(* ===== verification/Init.v ===== *)
(** * Init.v: the start of an application

    [Init] of [src/src/init.cpp]: [process] takes the options, reads the
    configuration and the keys, makes the parameters of the message and
    initialises the socket.  The files, the interfaces, the MAC library and the
    system calls are parameters.  An exception, and a copy beyond an identity of a
    clock, are [None]. *)

From S2P Require Import Prelude CStr Types Ids Codec MsgProc MngTlvs SigTlvs Bin Auth Message Cfg Text Config Sock SockFacts SockC Opt.

#[local] Open Scope list_scope.

(** ** Sequences that may throw *)

Definition oact (S : Type) : Type := S -> option (bool * S).
Definition othen {S} (m k : oact S) : oact S := fun s => '(r, s) ← m s; if r : bool then k s else Some (false, s).
Declare Scope init_scope.
Delimit Scope init_scope with init.
Notation "m ;! k" := (othen m k) (at level 100, right associativity) : init_scope.
#[local] Open Scope init_scope.

(** ** The object *)

(** [i_sk] is the object of [m_sk]; [i_gen] counts the objects it has held. *)
Record Init := mk_Init {
  i_cfg : ConfigFile; i_sa : SaFile; i_msg : Message; i_sk : option socket; i_gen : nat;
  i_net_select : byte; i_use_uds : bool; i_allow_unauth : Z
}.
Definition Init_new : Init := mk_Init clear_sections ∅ Message_new None 0 x00 false 0.
Definition set_i_cfg v i := mk_Init v (i_sa i) (i_msg i) (i_sk i) (i_gen i) (i_net_select i) (i_use_uds i) (i_allow_unauth i).
Definition set_i_sa v i := mk_Init (i_cfg i) v (i_msg i) (i_sk i) (i_gen i) (i_net_select i) (i_use_uds i) (i_allow_unauth i).
Definition set_i_msg v i := mk_Init (i_cfg i) (i_sa i) v (i_sk i) (i_gen i) (i_net_select i) (i_use_uds i) (i_allow_unauth i).
Definition set_i_sk v g i := mk_Init (i_cfg i) (i_sa i) (i_msg i) v g (i_net_select i) (i_use_uds i) (i_allow_unauth i).
Definition set_i_net_select v i := mk_Init (i_cfg i) (i_sa i) (i_msg i) (i_sk i) (i_gen i) v (i_use_uds i) (i_allow_unauth i).
Definition set_i_use_uds v i := mk_Init (i_cfg i) (i_sa i) (i_msg i) (i_sk i) (i_gen i) (i_net_select i) v (i_allow_unauth i).
Definition set_i_allow_unauth v i := mk_Init (i_cfg i) (i_sa i) (i_msg i) (i_sk i) (i_gen i) (i_net_select i) (i_use_uds i) v.

(** Fields of the parameters that [process] sets. *)
Definition set_prm_ids (dom tspec hops : Z) (zero : bool) (p : MsgParams) : MsgParams :=
  mk_MsgParams tspec dom hops (minorVersion p) (isUnicast p) (implementSpecific p) (target p) (self_id p) zero
    (rcvSignaling p) (filterSignaling p) (rcvSMPTEOrg p) (sendAuth p) (rcvAuth p) (allowSigTlvs p).
Definition set_self_id (v : PortIdentity_t) (p : MsgParams) : MsgParams :=
  mk_MsgParams (Types.transportSpecific p) (Types.domainNumber p) (boundaryHops p) (minorVersion p) (isUnicast p)
    (implementSpecific p) (target p) v (useZeroGet p)
    (rcvSignaling p) (filterSignaling p) (rcvSMPTEOrg p) (sendAuth p) (rcvAuth p) (allowSigTlvs p).
Definition set_prm_auth (minor rcv : Z) (p : MsgParams) : MsgParams :=
  mk_MsgParams (Types.transportSpecific p) (Types.domainNumber p) (boundaryHops p) minor (isUnicast p)
    (implementSpecific p) (target p) (self_id p) (useZeroGet p)
    (rcvSignaling p) (filterSignaling p) (rcvSMPTEOrg p) (sendAuth p) rcv (allowSigTlvs p).

(** The state of [process]: the object, its local [prms], [net_select] and
    [ifObj], and the system. *)
Record pst (W : Type) := mk_pst { p_i : Init; p_prms : MsgParams; p_net : byte; p_if : option IfInfo; p_w : W }.
Arguments mk_pst {W}. Arguments p_i {W}. Arguments p_prms {W}. Arguments p_net {W}. Arguments p_if {W}. Arguments p_w {W}.
Section Sets.
Context {W : Type}.
Definition on_i (f : Init -> Init) (s : pst W) : pst W := mk_pst (f (p_i s)) (p_prms s) (p_net s) (p_if s) (p_w s).
Definition on_prms (f : MsgParams -> MsgParams) (s : pst W) : pst W := mk_pst (p_i s) (f (p_prms s)) (p_net s) (p_if s) (p_w s).
Definition set_p_net (v : byte) (s : pst W) : pst W := mk_pst (p_i s) (p_prms s) v (p_if s) (p_w s).
Definition set_p_ifc (v : option IfInfo) (s : pst W) : pst W := mk_pst (p_i s) (p_prms s) (p_net s) v (p_w s).
Definition set_p_w (v : W) (s : pst W) : pst W := mk_pst (p_i s) (p_prms s) (p_net s) (p_if s) v.
Definition check (f : pst W -> bool) : oact (pst W) := fun s => Some (f s, s).
Definition assign (f : pst W -> pst W) : oact (pst W) := fun s => Some (true, f s).
Definition when (c : bool) (m : oact (pst W)) : oact (pst W) := fun s => if c then m s else Some (true, s).
End Sets.

Section Process.
Context {W : Type} `{Os W} `{lib : MacLib}.
(** The files that can be opened, the rest of the line buffer, the interfaces. *)
Context (fs : list byte -> option (list byte)) (residue : list byte) (find_name : list byte -> option IfInfo).

(** ** Configuration and keys *)

Definition read_config (opt : Options) : oact (pst W) :=
  when (have (ch "f") opt) (fun s =>
    '(r, cfg) ← read_cfg residue (fs (cstr (val (ch "f") opt))) (i_cfg (p_i s));
    Some (r, on_i (set_i_cfg cfg) s)).
(** [spp], -1 without one; [None] inside is a value out of range. *)
Definition choose_spp (opt : Options) (cfg : ConfigFile) : option (option Z) :=
  if have (ch "B") opt then
    let spp := val_i (ch "B") opt in
    Some (if (spp <? 0) || (UINT8_MAX <? spp) then None else Some spp)
  else
    h ← haveSpp cfg "";
    if h : bool then v ← spp cfg ""; Some (Some v) else Some (Some (-1)).
Definition choose_key (opt : Options) (cfg : ConfigFile) : option Z :=
  if have (ch "A") opt then Some (uwrap 32 (val_i (ch "A") opt)) else active_key_id cfg "".
Definition read_key_file (opt : Options) : oact (pst W) :=
  when (have (ch "F") opt) (fun s =>
    '(r, sa) ← read_sa_name fs residue (cstr (val (ch "F") opt)) (i_sa (p_i s));
    Some (r, on_i (set_i_sa sa) s)).
Definition read_key_cfg : oact (pst W) := fun s =>
  '(r, sa) ← read_sa_cfg fs residue (i_cfg (p_i s)) "" (i_sa (p_i s)); Some (r, on_i (set_i_sa sa) s).
Definition use_key (spp key_id : Z) : oact (pst W) := fun s =>
  let '(r, m) := useAuth (i_sa (p_i s)) spp key_id (i_msg (p_i s)) in Some (r, on_i (set_i_msg m) s).
Definition allow_part (opt : Options) : oact (pst W) := fun s =>
  v ← (if have (ch "U") opt then Some (uwrap 8 (val_i (ch "U") opt)) else allow_unauth (i_cfg (p_i s)) "");
  let p := p_prms s in
  let rcv := if 0 <? v then Z.lor (rcvAuth p) RCV_AUTH_IGNORE else rcvAuth p in
  let minor := if minorVersion p <? 1 then 1 else minorVersion p in
  Some (true, on_prms (set_prm_auth minor rcv) (on_i (set_i_allow_unauth v) s)).
Definition auth_part (opt : Options) : oact (pst W) := fun s =>
  let s := on_prms (fun _ => m_prms (i_msg (p_i s))) (on_i (set_i_allow_unauth 0) s) in
  r ← choose_spp opt (i_cfg (p_i s));
  match r with
  | None => Some (false, s)
  | Some spp =>
      if spp <? 0 then Some (true, s)
      else
        key_id ← choose_key opt (i_cfg (p_i s));
        (check (fun _ => negb (key_id <? 1)) ;! read_key_file opt ;! read_key_cfg ;! use_key spp key_id ;!
         allow_part opt) s
  end.

(** ** Parameters *)

(** [clockIdentity.copy] to the 8 octets of the identity. *)
Definition copy_identity (bs : list byte) (id : ClockIdentity_t) : option ClockIdentity_t :=
  if 8 <? len bs then None else Some (mk_ClockIdentity (splice (ci_v id) 0 bs)).
Definition choose_net (opt : Options) : oact (pst W) := fun s =>
  let net := get_net_transport opt in
  if bool_decide (net = x00)
  then n ← network_transport (i_cfg (p_i s)) ""; Some (true, set_p_net (z2b n) s)
  else Some (true, set_p_net net s).
Definition find_interface (opt : Options) : oact (pst W) := fun s =>
  if bool_decide (p_net s = ch "u") then Some (true, s)
  else
    let interface := val (ch "i") opt in
    if bool_decide (interface = []) then Some (false, s)
    else match find_name (cstr interface) with
         | None => Some (false, s)
         | Some o =>
             let eui := snd (eui48ToEui64 (Binary_of (if_mac o))) in
             id ← copy_identity (octets eui) (clockIdentity (self_id (p_prms s)));
             Some (true, on_i (set_i_use_uds false)
                     (on_prms (set_self_id (mk_PortIdentity id 1)) (set_p_ifc (Some o) s)))
         end.
(** The fields are [uint8_t]. *)
Definition numbers (opt : Options) : oact (pst W) := fun s =>
  let hops := if have (ch "b") opt then uwrap 8 (val_i (ch "b") opt) else 1 in
  dom ← (if have (ch "d") opt then Some (uwrap 8 (val_i (ch "d") opt)) else domainNumber (i_cfg (p_i s)) "");
  tspec ← (if have (ch "t") opt then Some (uwrap 8 (strtol 16 (cstr (val (ch "t") opt))).1)
           else transportSpecific (i_cfg (p_i s)) "");
  let zero := bool_decide (val (ch "z") opt = bytes "1") in
  Some (true, on_i (set_i_net_select (p_net s)) (on_prms (set_prm_ids dom tspec hops zero) s)).

(** ** The socket *)

(** [m_sk.reset] with a new object: the old one is destroyed. *)
Definition reset_sk (sk : socket) : oact (pst W) := fun s =>
  let w := match i_sk (p_i s) with Some old => SockBase_destroy (base_of old) (p_w s) | None => p_w s end in
  Some (true, set_p_w w (on_i (fun i => set_i_sk (Some sk) (S (i_gen i)) i) s)).
(** A method on the object of [m_sk], which is of the class that it was made
    with. *)
Definition on_sk (m : socket -> W -> option (bool * (socket * W))) : oact (pst W) := fun s =>
  sk ← i_sk (p_i s);
  '(r, (sk, w)) ← m sk (p_w s);
  Some (r, set_p_w w (on_i (fun i => set_i_sk (Some sk) (i_gen i) i) s)).
Definition on_unix (m : SockUnix -> W -> bool * (SockUnix * W)) : oact (pst W) := on_sk (valid_usk (fun s w => Some (m s w))).
Definition init_sk : oact (pst W) := on_sk (fun s w => Some (socket_init s w)).
Definition setAll_sk : oact (pst W) := fun s =>
  o ← p_if s; on_sk (try_m (socket_setAll o (i_cfg (p_i s)) "")) s.
(** [setUdpTtl], [setScope] and [setSocketPriority] take an [uint8_t]. *)
Definition with_number (c : byte) (opt : Options) (m : Z -> socket -> W -> option (bool * (socket * W))) : oact (pst W) :=
  when (have c opt) (on_sk (m (uwrap 8 (val_i c opt)))).
Definition self_default (s : SockUnix) (w : W) : bool * (SockUnix * W) :=
  let '(r, (s, _)) := setDefSelfAddress [] [] [] s w in (r, (s, w)).
Definition uds_path (opt : Options) (cfg : ConfigFile) : option (list byte) :=
  if have (ch "s") opt then Some (val (ch "s") opt) else uds_address cfg "".
Definition pid_identity (pid : Z) (id : PortIdentity_t) : PortIdentity_t :=
  let v := ci_v (clockIdentity id) in
  let v := <[6%nat := z2b (Z.land (Z.shiftr pid 24) 0xff)]> v in
  let v := <[7%nat := z2b (Z.land (Z.shiftr pid 16) 0xff)]> v in
  mk_PortIdentity (mk_ClockIdentity v) (Z.land pid 0xffff).
Definition unix_part (opt : Options) : oact (pst W) := fun s =>
  (reset_sk (S_unix SockUnix_new) ;!
   (fun s => path ← uds_path opt (i_cfg (p_i s));
      (on_unix self_default ;! init_sk ;!
       on_unix (fun u w => let '(r, u) := setPeerAddress path false u in (r, (u, w)))) s) ;!
   assign (fun s => on_i (set_i_use_uds true)
                      (on_prms (fun p => set_self_id (pid_identity (os_getpid (p_w s)) (self_id p)) p) s))) s.
Definition ip4_part (opt : Options) : oact (pst W) :=
  reset_sk (S_ip SockIp4_new) ;! setAll_sk ;!
  with_number (ch "T") opt (fun v => valid_ipsk (pure_m (setUdpTtl v))) ;! init_sk.
Definition ip6_part (opt : Options) : oact (pst W) :=
  reset_sk (S_ip SockIp6_new) ;! setAll_sk ;!
  with_number (ch "T") opt (fun v => valid_ipsk (pure_m (setUdpTtl v))) ;!
  with_number (ch "S") opt (fun v => valid_ip6sk (pure_m (setScope v))) ;! init_sk.
Definition set_mac_opt (opt : Options) : oact (pst W) :=
  when (have (ch "M") opt) (fun s =>
    let '(ok, mac) := fromMac (val (ch "M") opt) Binary_new in
    if negb ok then Some (false, s) else on_sk (valid_rsk (pure_m (setPtpDstMac mac))) s).
(** [hdr]: the memory of the header of the new object. *)
Definition raw_part (hdr : list byte) (opt : Options) : oact (pst W) :=
  reset_sk (S_raw (SockRaw_new hdr)) ;! setAll_sk ;!
  with_number (ch "P") opt (fun v => valid_rsk (pure_m (setSocketPriority v))) ;!
  set_mac_opt opt ;! init_sk.
Definition socket_part (hdr : list byte) (opt : Options) : oact (pst W) := fun s =>
  if bool_decide (p_net s = ch "u") then unix_part opt s
  else if bool_decide (p_net s = ch "6") then ip6_part opt s
  else if bool_decide (p_net s = ch "2") then raw_part hdr opt s
  else ip4_part opt (on_i (set_i_net_select (ch "4")) s).

(** ** process *)

(** The result of [updateParams] is not used. *)
Definition update_part : oact (pst W) :=
  assign (fun s => on_i (fun i => set_i_msg (snd (updateParams (p_prms s) (i_msg i))) i) s).
Definition process_steps (hdr : list byte) (opt : Options) : oact (pst W) :=
  read_config opt ;! auth_part opt ;! choose_net opt ;! find_interface opt ;! numbers opt ;!
  socket_part hdr opt ;! update_part.
Definition process (hdr : list byte) (opt : Options) (i : Init) (w : W) : option (bool * (Init * W)) :=
  '(r, s) ← process_steps hdr opt (mk_pst i (m_prms (i_msg i)) x00 None w); Some (r, (p_i s, p_w s)).
Definition Init_close (i : Init) (w : W) : Init * W :=
  match i_sk i with
  | Some s => let '(s, w) := socket_close s w in (set_i_sk (Some s) (i_gen i) i, w)
  | None => (i, w)
  end.

(** ** The C interface *)

(** [me->sSk]: the class and the object that the structure holds. *)
Record ptpmgmt_init_t := mk_c_init { ci_init : Init; ci_sk : option (ptpmgmt_socket_class * nat) }.
Definition ptpmgmt_init_alloc : ptpmgmt_init_t := mk_c_init Init_new None.
Definition ptpmgmt_init_process (hdr : list byte) (opt : option Options) (me : ptpmgmt_init_t) (w : W)
    : option (bool * (ptpmgmt_init_t * W)) :=
  match opt with
  | None => Some (false, (me, w))
  | Some opt => '(r, (i, w)) ← process hdr opt (ci_init me) w; Some (r, (mk_c_init i (ci_sk me), w))
  end.
Definition ptpmgmt_init_close (me : ptpmgmt_init_t) (w : W) : ptpmgmt_init_t * W :=
  let '(i, w) := Init_close (ci_init me) w in (mk_c_init i (ci_sk me), w).
Definition class_of_net (net : byte) : option ptpmgmt_socket_class :=
  if bool_decide (net = ch "u") then Some ptpmgmt_SockUnix
  else if bool_decide (net = ch "4") then Some ptpmgmt_SockIp4
  else if bool_decide (net = ch "6") then Some ptpmgmt_SockIp6
  else if bool_decide (net = ch "2") then Some ptpmgmt_SockRaw
  else None.
(** The structure of the socket is made once; NULL without an object. *)
Definition ptpmgmt_init_sk (me : ptpmgmt_init_t) : option (ptpmgmt_socket_class * nat) * ptpmgmt_init_t :=
  match ci_sk me with
  | Some sk => (Some sk, me)
  | None =>
      match class_of_net (i_net_select (ci_init me)), i_sk (ci_init me) with
      | Some type, Some _ =>
          let sk := Some (type, i_gen (ci_init me)) in (sk, mk_c_init (ci_init me) sk)
      | _, _ => (None, me)
      end
  end.
(** A call of the structure: [None] when its object was destroyed. *)
Definition c_init_call (c : c_call) (find_index : Z -> option IfInfo) (sk : ptpmgmt_socket_class * nat) (me : ptpmgmt_init_t) (w : W)
    : option (ptpmgmt_init_t * W) :=
  if bool_decide (snd sk = i_gen (ci_init me)) then
    '(h, w) ← c_run find_name find_index c (mk_sk (i_sk (ci_init me)) (C_ASGN (fst sk)) true) w;
    Some (mk_c_init (set_i_sk (sk_this h) (i_gen (ci_init me)) (ci_init me)) (ci_sk me), w)
  else None.
Definition ptpmgmt_init_getNetSelect (me : ptpmgmt_init_t) : byte := i_net_select (ci_init me).
Definition ptpmgmt_init_use_uds (me : ptpmgmt_init_t) : bool := i_use_uds (ci_init me).
Definition ptpmgmt_init_allow_unauth (me : ptpmgmt_init_t) : Z := i_allow_unauth (ci_init me).
End Process.
(* ===== verification/InitFacts.v ===== *)
(** * InitFacts.v: what the start of an application does

    [process] never throws and never loses a descriptor, whatever the options and
    the configuration; the parameters that the message gets. *)

From S2P Require Import Prelude CStr Types Ids MsgProc Codec Bin MngTlvs SigTlvs Auth Cfg Message.
From S2P Require Import ParseSafe Config Text Sock SockFacts SockAddr SockC SockCFacts Opt OptFacts.
From S2P Require Import Init.

#[local] Open Scope list_scope.
#[local] Open Scope init_scope.

Section Facts.
Context {W : Type} `{OL : OsLaws W} `{lib : MacLib}.
Context (fs : list byte -> option (list byte)) (residue : list byte) (find_name : list byte -> option IfInfo).
(** The files end their lines with a line feed, and the lines fit the buffer;
    hardware addresses have 6 or 8 octets. *)
Context (Lr : length residue = lineSize) (Tf : forall name file, fs name = Some file -> text_file file).
Context (Fm : forall name o, find_name name = Some o -> if_isInit o = true /\ (length (if_mac o) = 6 \/ length (if_mac o) = 8)%nat).

(** ** The invariant *)

(** The descriptors are those of the others and that of the socket; [k] is the
    class of the socket, when it matters. *)
Definition init_own (others : gset Z) (i : Init) (w : W) : Prop :=
  (cfg_reach (i_cfg i) /\ len (ci_v (clockIdentity (self_id (m_prms (i_msg i))))) = 8) /\
  match i_sk i with None => open_fds w = others | Some s => socket_own others (s, w) end.
Definition pinv (others : gset Z) (k : option ptpmgmt_socket_class) (s : pst W) : Prop :=
  init_own others (p_i s) (p_w s) /\ (k <> None -> k <> Some ptpmgmt_SockUnix -> p_if s <> None) /\
  len (ci_v (clockIdentity (self_id (p_prms s)))) = 8 /\
  match k with None => True | Some _ => exists sk, i_sk (p_i s) = Some sk /\ class_of sk = k end.
(** A step that keeps the invariant and does not throw. *)
Definition keeps (P Q R : pst W -> Prop) (m : oact (pst W)) : Prop :=
  forall s, P s -> exists r s', m s = Some (r, s') /\ if r : bool then Q s' else R s'.

Lemma keeps_seq P Q Q' R m k : keeps P Q R m -> keeps Q Q' R k -> keeps P Q' R (m ;! k).
Proof.
  intros M K s Ps. destruct (M s Ps) as (r & s1 & E & C). unfold othen. rewrite E. cbn [mbind option_bind].
  destruct r; [by apply K|]. by exists false, s1.
Qed.
Lemma keeps_assign (P Q R : pst W -> Prop) f : (forall s, P s -> Q (f s)) -> keeps P Q R (assign f).
Proof. intros F s Ps. exists true, (f s). split; [done|]. by apply F. Qed.
Lemma keeps_check (P R : pst W -> Prop) f : (forall s, P s -> R s) -> keeps P P R (check f).
Proof. intros PR s Ps. exists (f s), s. split; [done|]. destruct (f s); auto. Qed.
Lemma keeps_when (P R : pst W -> Prop) c m : (forall s, P s -> R s) -> keeps P P R m -> keeps P P R (when c m).
Proof. intros PR M s Ps. unfold when. destruct c; [by apply M|]. by exists true, s. Qed.
Lemma keeps_weaken (P Q R R' : pst W -> Prop) m : (forall s, R s -> R' s) -> keeps P Q R m -> keeps P Q R' m.
Proof. intros RR M s Ps. destruct (M s Ps) as (r & s' & E & C). exists r, s'. split; [done|]. destruct r; auto. Qed.

(** ** The socket of the object *)

Definition ended (others : gset Z) (s : pst W) : Prop := init_own others (p_i s) (p_w s).
Lemma on_sk_keeps others K m :
  (forall sk w, class_of sk = Some K -> exists r sk' w', m sk w = Some (r, (sk', w')) /\ rtc sock_step (sk, w) (sk', w')) ->
  keeps (pinv others (Some K)) (pinv others (Some K)) (ended others) (on_sk m).
Proof.
  intros M s ((Rc & O) & Hif & Hl & sk & E & Cl). unfold on_sk. rewrite E. cbn [mbind option_bind].
  destruct (M sk (p_w s) Cl) as (r & sk' & w' & -> & St). cbn [mbind option_bind]. eexists r, _. split; [done|].
  rewrite E in O. assert (init_own others (set_i_sk (Some sk') (i_gen (p_i s)) (p_i s)) w') as O'.
  { split; [exact Rc|]. cbn. by apply (sock_rtc_own others _ _ O St). }
  destruct r; [|exact O']. split; [exact O'|]. split; [exact Hif|]. split; [exact Hl|].
  exists sk'. split; [done|]. rewrite <- Cl. apply (sock_rtc_class _ _ St).
Qed.
(** After the search of the interface. *)
Definition found (others : gset Z) (s : pst W) : Prop := pinv others None s /\ (p_net s <> ch "u" -> p_if s <> None).
Lemma reset_keeps others sk K : base_of sk = SockBase_new -> class_of sk = Some K ->
  keeps (fun s => found others s /\ (K <> ptpmgmt_SockUnix -> p_net s <> ch "u")) (pinv others (Some K)) (ended others)
    (reset_sk sk).
Proof.
  intros B Cl s [[((Rc & O) & _ & Hl & _) Hif] Nu]. eexists true, _. split; [done|]. cbn.
  set (w := match i_sk (p_i s) with Some old => _ | None => _ end).
  assert (open_fds w = others) as F.
  { unfold w. destruct (i_sk (p_i s)) as [old|]; [by apply destroy_own|done]. }
  split; [|split; [intros _ N; apply Hif, Nu; congruence|split; [exact Hl|by exists sk]]].
  split; [exact Rc|]. cbn. unfold socket_own, owns, fd_set. cbn [fst snd]. rewrite B. cbn.
  rewrite (left_id_L ∅ (∪)). split; [done|]. split; [apply disjoint_empty_l|done].
Qed.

..............................

WHAT THIS TASK INVOLVES: Your answer should be the lines above from the one containing "(** [m_sk.reset] with" through the one containing "let v := ci_v (clockIdentity id) in", copied exactly and with both ends kept.

SOLVED PROBLEM:
(** [m_sk.reset] with a new object: the old one is destroyed. *)
Definition reset_sk (sk : socket) : oact (pst W) := fun s =>
  let w := match i_sk (p_i s) with Some old => SockBase_destroy (base_of old) (p_w s) | None => p_w s end in
  Some (true, set_p_w w (on_i (fun i => set_i_sk (Some sk) (S (i_gen i)) i) s)).
(** A method on the object of [m_sk], which is of the class that it was made
    with. *)
Definition on_sk (m : socket -> W -> option (bool * (socket * W))) : oact (pst W) := fun s =>
  sk ← i_sk (p_i s);
  '(r, (sk, w)) ← m sk (p_w s);
  Some (r, set_p_w w (on_i (fun i => set_i_sk (Some sk) (i_gen i) i) s)).
Definition on_unix (m : SockUnix -> W -> bool * (SockUnix * W)) : oact (pst W) := on_sk (valid_usk (fun s w => Some (m s w))).
Definition init_sk : oact (pst W) := on_sk (fun s w => Some (socket_init s w)).
Definition setAll_sk : oact (pst W) := fun s =>
  o ← p_if s; on_sk (try_m (socket_setAll o (i_cfg (p_i s)) "")) s.
(** [setUdpTtl], [setScope] and [setSocketPriority] take an [uint8_t]. *)
Definition with_number (c : byte) (opt : Options) (m : Z -> socket -> W -> option (bool * (socket * W))) : oact (pst W) :=
  when (have c opt) (on_sk (m (uwrap 8 (val_i c opt)))).
Definition self_default (s : SockUnix) (w : W) : bool * (SockUnix * W) :=
  let '(r, (s, _)) := setDefSelfAddress [] [] [] s w in (r, (s, w)).
Definition uds_path (opt : Options) (cfg : ConfigFile) : option (list byte) :=
  if have (ch "s") opt then Some (val (ch "s") opt) else uds_address cfg "".
Definition pid_identity (pid : Z) (id : PortIdentity_t) : PortIdentity_t :=
  let v := ci_v (clockIdentity id) in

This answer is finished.